Report, as a single figure, how many lines in the records below include "constructor".

Start of RECORDS FOR THE EXERCISE

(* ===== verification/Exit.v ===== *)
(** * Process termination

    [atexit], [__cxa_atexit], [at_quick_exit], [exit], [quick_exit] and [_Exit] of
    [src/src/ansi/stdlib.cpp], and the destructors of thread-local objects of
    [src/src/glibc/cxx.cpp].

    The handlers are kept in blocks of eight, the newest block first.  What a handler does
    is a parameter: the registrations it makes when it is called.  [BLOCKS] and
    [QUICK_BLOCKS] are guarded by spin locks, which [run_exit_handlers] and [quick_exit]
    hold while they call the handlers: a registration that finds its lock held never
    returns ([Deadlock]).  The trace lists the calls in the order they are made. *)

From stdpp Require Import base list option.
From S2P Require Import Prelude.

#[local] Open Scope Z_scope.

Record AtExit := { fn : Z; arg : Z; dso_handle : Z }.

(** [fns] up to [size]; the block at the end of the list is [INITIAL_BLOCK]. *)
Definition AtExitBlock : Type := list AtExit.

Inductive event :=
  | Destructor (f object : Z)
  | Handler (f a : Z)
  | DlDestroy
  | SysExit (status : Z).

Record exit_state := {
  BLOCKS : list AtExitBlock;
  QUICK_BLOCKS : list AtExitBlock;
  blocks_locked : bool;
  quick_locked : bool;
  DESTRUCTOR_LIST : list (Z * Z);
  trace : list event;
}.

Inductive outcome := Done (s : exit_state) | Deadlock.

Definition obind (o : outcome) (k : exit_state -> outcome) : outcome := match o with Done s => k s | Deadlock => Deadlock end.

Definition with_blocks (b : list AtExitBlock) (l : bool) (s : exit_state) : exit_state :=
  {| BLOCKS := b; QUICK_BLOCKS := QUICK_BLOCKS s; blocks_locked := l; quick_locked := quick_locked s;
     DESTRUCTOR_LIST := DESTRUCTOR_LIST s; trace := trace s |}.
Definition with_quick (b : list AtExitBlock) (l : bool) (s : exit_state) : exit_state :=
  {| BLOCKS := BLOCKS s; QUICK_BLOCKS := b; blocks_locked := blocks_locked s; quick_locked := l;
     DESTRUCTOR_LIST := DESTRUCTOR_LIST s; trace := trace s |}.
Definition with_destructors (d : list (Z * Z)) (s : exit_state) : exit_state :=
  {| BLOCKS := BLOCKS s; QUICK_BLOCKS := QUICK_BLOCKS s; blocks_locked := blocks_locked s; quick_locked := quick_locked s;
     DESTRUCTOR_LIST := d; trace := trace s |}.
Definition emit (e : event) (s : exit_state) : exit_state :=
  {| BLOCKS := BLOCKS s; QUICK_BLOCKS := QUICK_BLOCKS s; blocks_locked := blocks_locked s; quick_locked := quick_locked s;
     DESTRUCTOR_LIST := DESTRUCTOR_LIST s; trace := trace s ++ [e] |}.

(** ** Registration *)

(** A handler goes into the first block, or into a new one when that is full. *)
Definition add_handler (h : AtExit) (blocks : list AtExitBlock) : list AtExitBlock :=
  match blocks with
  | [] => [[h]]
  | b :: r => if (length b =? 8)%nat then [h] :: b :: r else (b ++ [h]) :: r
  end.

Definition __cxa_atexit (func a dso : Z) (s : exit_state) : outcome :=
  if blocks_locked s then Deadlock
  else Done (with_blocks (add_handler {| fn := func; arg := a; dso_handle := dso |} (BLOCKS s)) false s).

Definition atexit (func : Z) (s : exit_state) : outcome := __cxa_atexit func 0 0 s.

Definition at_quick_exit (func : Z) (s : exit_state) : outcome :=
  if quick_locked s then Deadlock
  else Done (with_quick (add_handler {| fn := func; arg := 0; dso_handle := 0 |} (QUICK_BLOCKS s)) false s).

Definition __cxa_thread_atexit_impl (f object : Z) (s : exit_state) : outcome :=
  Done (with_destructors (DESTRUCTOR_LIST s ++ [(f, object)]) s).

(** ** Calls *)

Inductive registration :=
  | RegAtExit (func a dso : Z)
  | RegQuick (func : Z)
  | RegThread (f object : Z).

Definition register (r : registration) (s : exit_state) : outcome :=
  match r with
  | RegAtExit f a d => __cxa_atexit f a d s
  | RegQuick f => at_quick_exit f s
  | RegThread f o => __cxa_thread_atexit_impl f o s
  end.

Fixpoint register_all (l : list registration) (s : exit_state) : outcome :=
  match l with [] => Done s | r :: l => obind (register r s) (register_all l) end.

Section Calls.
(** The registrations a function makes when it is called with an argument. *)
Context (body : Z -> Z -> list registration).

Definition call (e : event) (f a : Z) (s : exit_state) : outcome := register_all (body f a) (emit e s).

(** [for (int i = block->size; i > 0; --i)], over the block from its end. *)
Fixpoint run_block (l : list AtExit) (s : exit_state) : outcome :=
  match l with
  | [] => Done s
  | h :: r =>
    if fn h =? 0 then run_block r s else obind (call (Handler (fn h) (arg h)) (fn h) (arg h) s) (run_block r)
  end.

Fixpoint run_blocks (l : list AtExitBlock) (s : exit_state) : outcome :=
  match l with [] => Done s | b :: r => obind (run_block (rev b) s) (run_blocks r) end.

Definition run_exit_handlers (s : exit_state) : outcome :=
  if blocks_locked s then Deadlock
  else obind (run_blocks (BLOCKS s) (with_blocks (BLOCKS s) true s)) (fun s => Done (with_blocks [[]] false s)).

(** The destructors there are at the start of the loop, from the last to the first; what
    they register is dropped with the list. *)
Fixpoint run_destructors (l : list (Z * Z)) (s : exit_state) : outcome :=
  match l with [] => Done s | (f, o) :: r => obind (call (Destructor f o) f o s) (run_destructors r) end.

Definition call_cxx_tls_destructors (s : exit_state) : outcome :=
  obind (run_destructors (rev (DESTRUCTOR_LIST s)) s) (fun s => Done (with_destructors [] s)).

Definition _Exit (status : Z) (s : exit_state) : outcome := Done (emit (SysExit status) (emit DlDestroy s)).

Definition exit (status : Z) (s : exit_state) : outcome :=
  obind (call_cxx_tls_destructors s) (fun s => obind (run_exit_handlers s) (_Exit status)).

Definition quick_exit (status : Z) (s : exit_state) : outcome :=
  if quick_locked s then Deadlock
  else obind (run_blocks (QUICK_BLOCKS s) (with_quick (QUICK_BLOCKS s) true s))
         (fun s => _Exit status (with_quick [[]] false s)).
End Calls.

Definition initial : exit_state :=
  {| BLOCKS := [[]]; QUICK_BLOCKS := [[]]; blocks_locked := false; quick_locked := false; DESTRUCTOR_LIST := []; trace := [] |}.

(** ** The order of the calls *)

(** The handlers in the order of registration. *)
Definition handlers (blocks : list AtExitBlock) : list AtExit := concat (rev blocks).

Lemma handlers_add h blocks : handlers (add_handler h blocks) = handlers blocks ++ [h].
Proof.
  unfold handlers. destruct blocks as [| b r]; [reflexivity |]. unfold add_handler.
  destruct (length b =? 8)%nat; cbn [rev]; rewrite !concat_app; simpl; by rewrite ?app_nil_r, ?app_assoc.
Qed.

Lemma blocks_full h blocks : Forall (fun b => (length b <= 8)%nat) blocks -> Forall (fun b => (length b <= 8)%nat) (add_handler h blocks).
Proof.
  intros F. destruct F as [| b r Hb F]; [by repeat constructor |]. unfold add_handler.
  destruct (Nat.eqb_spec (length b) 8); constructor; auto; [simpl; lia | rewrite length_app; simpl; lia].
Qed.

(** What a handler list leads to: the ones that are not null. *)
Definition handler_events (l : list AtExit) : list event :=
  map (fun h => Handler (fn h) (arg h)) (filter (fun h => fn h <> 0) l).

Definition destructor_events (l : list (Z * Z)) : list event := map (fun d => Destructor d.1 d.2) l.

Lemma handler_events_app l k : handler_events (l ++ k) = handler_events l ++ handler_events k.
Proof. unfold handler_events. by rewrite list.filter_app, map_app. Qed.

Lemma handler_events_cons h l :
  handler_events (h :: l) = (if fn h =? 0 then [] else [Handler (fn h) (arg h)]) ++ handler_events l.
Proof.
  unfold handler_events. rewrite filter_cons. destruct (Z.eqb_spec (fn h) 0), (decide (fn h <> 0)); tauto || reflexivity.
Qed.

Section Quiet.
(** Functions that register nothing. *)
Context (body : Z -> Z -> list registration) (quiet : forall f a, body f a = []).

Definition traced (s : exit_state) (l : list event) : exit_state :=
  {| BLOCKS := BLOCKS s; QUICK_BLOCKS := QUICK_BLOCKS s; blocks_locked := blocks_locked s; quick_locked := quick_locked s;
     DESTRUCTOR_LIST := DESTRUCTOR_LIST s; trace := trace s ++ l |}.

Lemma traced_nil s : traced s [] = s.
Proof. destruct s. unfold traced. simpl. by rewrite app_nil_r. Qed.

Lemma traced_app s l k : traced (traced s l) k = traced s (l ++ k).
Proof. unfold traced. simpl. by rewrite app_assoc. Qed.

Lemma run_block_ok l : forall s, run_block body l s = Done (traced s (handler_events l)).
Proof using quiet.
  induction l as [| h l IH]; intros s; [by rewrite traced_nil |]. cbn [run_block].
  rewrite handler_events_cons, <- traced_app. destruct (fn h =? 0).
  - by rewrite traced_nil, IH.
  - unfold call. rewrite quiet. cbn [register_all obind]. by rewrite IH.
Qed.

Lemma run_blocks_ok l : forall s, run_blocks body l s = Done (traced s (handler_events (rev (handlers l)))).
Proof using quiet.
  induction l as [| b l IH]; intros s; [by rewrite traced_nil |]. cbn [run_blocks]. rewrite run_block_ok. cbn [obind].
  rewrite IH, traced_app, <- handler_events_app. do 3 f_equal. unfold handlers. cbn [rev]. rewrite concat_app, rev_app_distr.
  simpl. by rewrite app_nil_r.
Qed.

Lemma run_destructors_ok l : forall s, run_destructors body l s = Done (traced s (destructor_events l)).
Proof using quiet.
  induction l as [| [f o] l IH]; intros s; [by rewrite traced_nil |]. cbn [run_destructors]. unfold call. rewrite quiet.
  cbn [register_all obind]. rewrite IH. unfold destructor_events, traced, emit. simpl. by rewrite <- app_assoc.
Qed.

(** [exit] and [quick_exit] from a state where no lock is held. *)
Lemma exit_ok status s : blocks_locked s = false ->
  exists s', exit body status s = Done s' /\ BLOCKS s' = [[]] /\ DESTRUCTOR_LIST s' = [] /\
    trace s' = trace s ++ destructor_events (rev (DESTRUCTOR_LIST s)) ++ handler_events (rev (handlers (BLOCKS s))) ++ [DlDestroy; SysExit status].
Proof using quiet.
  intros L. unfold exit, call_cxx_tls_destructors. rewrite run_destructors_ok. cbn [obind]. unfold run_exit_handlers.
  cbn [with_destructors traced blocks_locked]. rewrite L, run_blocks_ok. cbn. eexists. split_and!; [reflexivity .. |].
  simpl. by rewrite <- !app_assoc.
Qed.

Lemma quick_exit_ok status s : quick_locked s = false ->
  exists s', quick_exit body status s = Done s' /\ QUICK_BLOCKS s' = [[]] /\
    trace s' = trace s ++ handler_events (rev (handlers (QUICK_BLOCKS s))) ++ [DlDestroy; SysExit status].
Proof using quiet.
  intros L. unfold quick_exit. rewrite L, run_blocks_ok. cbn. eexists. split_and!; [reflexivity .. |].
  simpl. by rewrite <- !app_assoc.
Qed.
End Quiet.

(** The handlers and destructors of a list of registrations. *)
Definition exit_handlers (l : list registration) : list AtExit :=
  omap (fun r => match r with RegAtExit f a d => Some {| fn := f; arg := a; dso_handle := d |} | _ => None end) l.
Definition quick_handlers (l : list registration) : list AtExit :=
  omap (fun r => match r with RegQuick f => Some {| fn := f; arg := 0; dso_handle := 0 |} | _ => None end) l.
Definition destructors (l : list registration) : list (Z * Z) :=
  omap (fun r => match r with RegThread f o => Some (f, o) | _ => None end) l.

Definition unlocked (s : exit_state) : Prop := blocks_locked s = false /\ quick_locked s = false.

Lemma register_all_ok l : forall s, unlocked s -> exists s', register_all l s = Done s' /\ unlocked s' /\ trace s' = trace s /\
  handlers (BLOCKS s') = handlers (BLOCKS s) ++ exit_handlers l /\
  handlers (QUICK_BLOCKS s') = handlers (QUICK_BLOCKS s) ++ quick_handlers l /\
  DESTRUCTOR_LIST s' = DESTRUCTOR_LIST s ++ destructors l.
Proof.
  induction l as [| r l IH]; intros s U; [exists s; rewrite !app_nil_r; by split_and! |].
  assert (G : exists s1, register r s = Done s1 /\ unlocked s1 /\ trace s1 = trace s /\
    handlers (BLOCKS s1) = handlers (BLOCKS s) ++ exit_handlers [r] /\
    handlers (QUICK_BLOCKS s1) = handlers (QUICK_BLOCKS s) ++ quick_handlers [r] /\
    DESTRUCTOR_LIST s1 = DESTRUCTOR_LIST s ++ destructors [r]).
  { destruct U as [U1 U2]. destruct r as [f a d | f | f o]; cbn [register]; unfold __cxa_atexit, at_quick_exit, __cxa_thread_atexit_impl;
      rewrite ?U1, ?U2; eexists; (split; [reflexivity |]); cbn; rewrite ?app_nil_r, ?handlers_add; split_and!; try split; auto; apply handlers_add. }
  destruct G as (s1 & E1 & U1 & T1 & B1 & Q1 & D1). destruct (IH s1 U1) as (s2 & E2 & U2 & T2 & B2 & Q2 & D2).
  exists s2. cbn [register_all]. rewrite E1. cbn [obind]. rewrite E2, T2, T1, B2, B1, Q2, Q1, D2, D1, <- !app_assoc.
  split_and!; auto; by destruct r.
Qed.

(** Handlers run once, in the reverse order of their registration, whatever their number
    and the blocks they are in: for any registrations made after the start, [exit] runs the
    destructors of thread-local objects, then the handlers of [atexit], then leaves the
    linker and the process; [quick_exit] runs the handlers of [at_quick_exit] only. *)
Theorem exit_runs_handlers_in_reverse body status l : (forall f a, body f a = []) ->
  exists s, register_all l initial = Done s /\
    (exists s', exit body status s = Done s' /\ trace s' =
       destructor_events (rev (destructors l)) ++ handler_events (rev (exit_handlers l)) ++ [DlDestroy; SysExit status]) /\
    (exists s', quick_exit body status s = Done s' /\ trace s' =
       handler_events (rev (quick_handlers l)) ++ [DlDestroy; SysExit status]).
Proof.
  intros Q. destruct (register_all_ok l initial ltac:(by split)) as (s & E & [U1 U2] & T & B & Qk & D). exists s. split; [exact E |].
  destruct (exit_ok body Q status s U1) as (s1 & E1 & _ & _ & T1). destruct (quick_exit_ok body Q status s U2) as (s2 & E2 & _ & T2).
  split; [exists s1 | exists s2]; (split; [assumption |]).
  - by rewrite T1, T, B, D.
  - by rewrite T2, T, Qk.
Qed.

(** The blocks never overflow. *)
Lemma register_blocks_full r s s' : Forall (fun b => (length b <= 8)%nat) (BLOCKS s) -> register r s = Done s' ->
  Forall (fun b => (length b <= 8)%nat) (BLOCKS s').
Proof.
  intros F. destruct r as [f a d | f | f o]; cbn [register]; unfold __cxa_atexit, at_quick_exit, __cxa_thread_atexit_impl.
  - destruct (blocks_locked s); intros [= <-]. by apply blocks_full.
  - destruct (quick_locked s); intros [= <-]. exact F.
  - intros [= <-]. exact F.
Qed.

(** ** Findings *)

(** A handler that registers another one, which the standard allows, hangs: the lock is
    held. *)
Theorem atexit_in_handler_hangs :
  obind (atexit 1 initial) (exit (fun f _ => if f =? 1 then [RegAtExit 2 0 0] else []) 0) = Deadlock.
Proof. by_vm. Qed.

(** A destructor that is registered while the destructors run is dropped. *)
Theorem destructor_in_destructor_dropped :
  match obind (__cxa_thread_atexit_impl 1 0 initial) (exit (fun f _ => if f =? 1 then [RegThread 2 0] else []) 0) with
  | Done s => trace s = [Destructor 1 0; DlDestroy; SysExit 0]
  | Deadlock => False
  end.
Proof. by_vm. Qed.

End of RECORDS FOR THE EXERCISE

*RESULT*
2